BLM continuing effort to restore native plants along Colorado River
Oct 08, 2008 | 1361 views | 0 0 comments | 33 33 recommendations | email to a friend | print
During October and November, the Bureau of Land Management (BLM) Moab Field Office will continue its long term effort to remove invasive tamarisk and Russian olive and restore native vegetation along the Colorado River. The BLM will also work to re-construct popular campgrounds in the areas.

The reduction of tamarisk and Russian olive, in coordination with state and local agencies, has been underway for several years along the Colorado River and nearby areas. Multiple methods have been employed to remove the invasive species which have degraded wildlife habitat, blocked access to the river, and created other problems. Mechanical treatments, prescribed fire, and hand cutting followed by herbicide application have been commonly used methods to remove tamarisk and Russian olive.

The invasive plants in high priority sites along the river have been successfully removed and the area is ready for planting and reseeding. This fall, approximately 200 acres will undergo revegetation efforts. The Southeast Utah Youth Corps, a local contractor, and volunteers will be assisting BLM crews in the revegetation efforts.

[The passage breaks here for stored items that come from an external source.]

(** The rows not older than [k] are a prefix. *)
Lemma prefix_from (k : RunKey) (L : list Keyed) : keyed_desc L → ∃ m, List.filter (λ y, negb (key_ltb y.1 k)) L = take m L.
Proof.
  induction 1 as [|x L HL (m & IH) Hx]; [by exists 0%nat|]. cbn [List.filter]. destruct (key_ltb x.1 k) eqn:E.
  - exists 0%nat. cbn [negb]. apply filter_none. intros y Hy. rewrite Forall_forall in Hx. specialize (Hx y Hy). simpl in Hx.
    rewrite (key_trans _ _ _ Hx E). done.
  - exists (S m). cbn [negb take]. by rewrite IH.
Qed.
(** A page of the merge needs the second list only down to the page's last
    row of the first. *)
Lemma merge_page n (A C L : list Keyed) :
  keyed_desc A → keyed_desc C → keyed_desc L → (∀ x y, x ∈ A → y ∈ C → x.1 ≠ y.1) → (∀ x, x ∈ L ↔ x ∈ A ∨ x ∈ C) →
  take (S n) (heap_merge (take (S n) A)
    (List.filter (λ y, match fst <$> take (S n) A !! n with Some f => key_ltb f y.1 | None => true end) C)) = take (S n) L.
Proof.
  intros HA HC HL Hne He. destruct (take (S n) A !! n) as [x|] eqn:Ex; cbn [fmap option_fmap option_map].
  2: { apply lookup_ge_None in Ex. rewrite length_take in Ex. rewrite (take_ge A (S n)) by lia. f_equal. rewrite filter_all by done.
       apply (desc_unique fst); [by apply heap_merge_desc|done|]. intros z. by rewrite heap_merge_elem, He. }
  assert (last (take (S n) A) = Some x) as Hlast.
  { rewrite last_lookup. apply lookup_lt_Some in Ex as Hlt. rewrite length_take in *. replace (pred (S n `min` length A)) with n by lia. done. }
  assert (take (S n) A = List.filter (λ y, negb (key_ltb y.1 x.1)) A) as EA.
  { pose proof (older_than_last fst A (S n) x HA Hlast) as Ho. rewrite <- (take_drop (S n) A) in HA. apply desc_app in HA as (H1 & _ & H3).
    rewrite <- (take_drop (S n) A) at 2. rewrite List.filter_app, filter_all, filter_none; [by rewrite app_nil_r| |].
    - intros y Hy. apply negb_false_iff. rewrite <- Ho in Hy. by apply elem_of_lfilter in Hy as [? _].
    - intros y Hy. apply negb_true_iff. apply last_Some in Hlast as [l' El]. rewrite El in H1, Hy. apply desc_app in H1 as (_ & _ & H1).
      apply elem_of_app in Hy as [Hy| ->%list_elem_of_singleton]; [|apply key_irrefl]. apply (swo_asym _ key_swo). apply H1; [done|by apply list_elem_of_singleton]. }
  assert (heap_merge (take (S n) A) (List.filter (λ y, key_ltb x.1 y.1) C) = List.filter (λ y, negb (key_ltb y.1 x.1)) L) as ->.
  { apply (desc_unique fst).
    - apply heap_merge_desc; [rewrite EA; by apply desc_filter|by apply desc_filter|]. intros y z Hy [_ Hz]%elem_of_lfilter. apply Hne; [by apply (subseteq_take (S n))|done].
    - by apply desc_filter.
    - intros y. rewrite heap_merge_elem, EA, !elem_of_lfilter, He. assert (x ∈ A) as Hx by (apply list_elem_of_lookup_2 in Ex; by apply (subseteq_take (S n))).
      split; [intros [[? ?]|[H ?]]; (split; [|by auto]); [done|apply negb_true_iff; by apply (swo_asym _ key_swo)]|].
      intros [H [Hi|Hi]]; [by left|right]. split; [|done]. apply negb_true_iff in H. destruct (key_ltb x.1 y.1) eqn:E; [done|].
      exfalso. apply (Hne x y Hx Hi). by apply key_total. }
  destruct (prefix_from x.1 L HL) as [m Em]. rewrite Em, take_take. f_equal. apply Nat.min_l.
  assert (length (take (S n) A) <= length (take m L))%nat as Hlen.
  { rewrite EA, <- Em. apply submseteq_length, NoDup_submseteq; [apply (desc_nodup fst); by apply desc_filter|].
    intros y Hy. apply elem_of_lfilter in Hy as [H Hi]. apply elem_of_lfilter. split; [done|]. apply He. by left. }
  apply lookup_lt_Some in Ex. rewrite !length_take in *. lia.
Qed.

In October, native cottonwood trees and willows will be planted along stream banks where the tamarisk and Russian olive have been removed. Other sections of the treatment areas will be reseeded in November with a mix of native grasses and shrubs.

Special efforts will be taken at campgrounds along State Route 128 and the Kane Creek Road where larger containerized cottonwood trees will be planted and watered to restore the popular areas more quickly. Additionally, dormant native willows will be “pole-planted” in the late winter to provide additional ground cover and campsite screening. BLM’s pole-planting of willows at a campground in April had a nearly 100 percent survival rate.

The is part of a larger effort to reduce invasive tamarisk along the Colorado River following the introduction of the tamarisk leaf eating beetle by state and local agencies.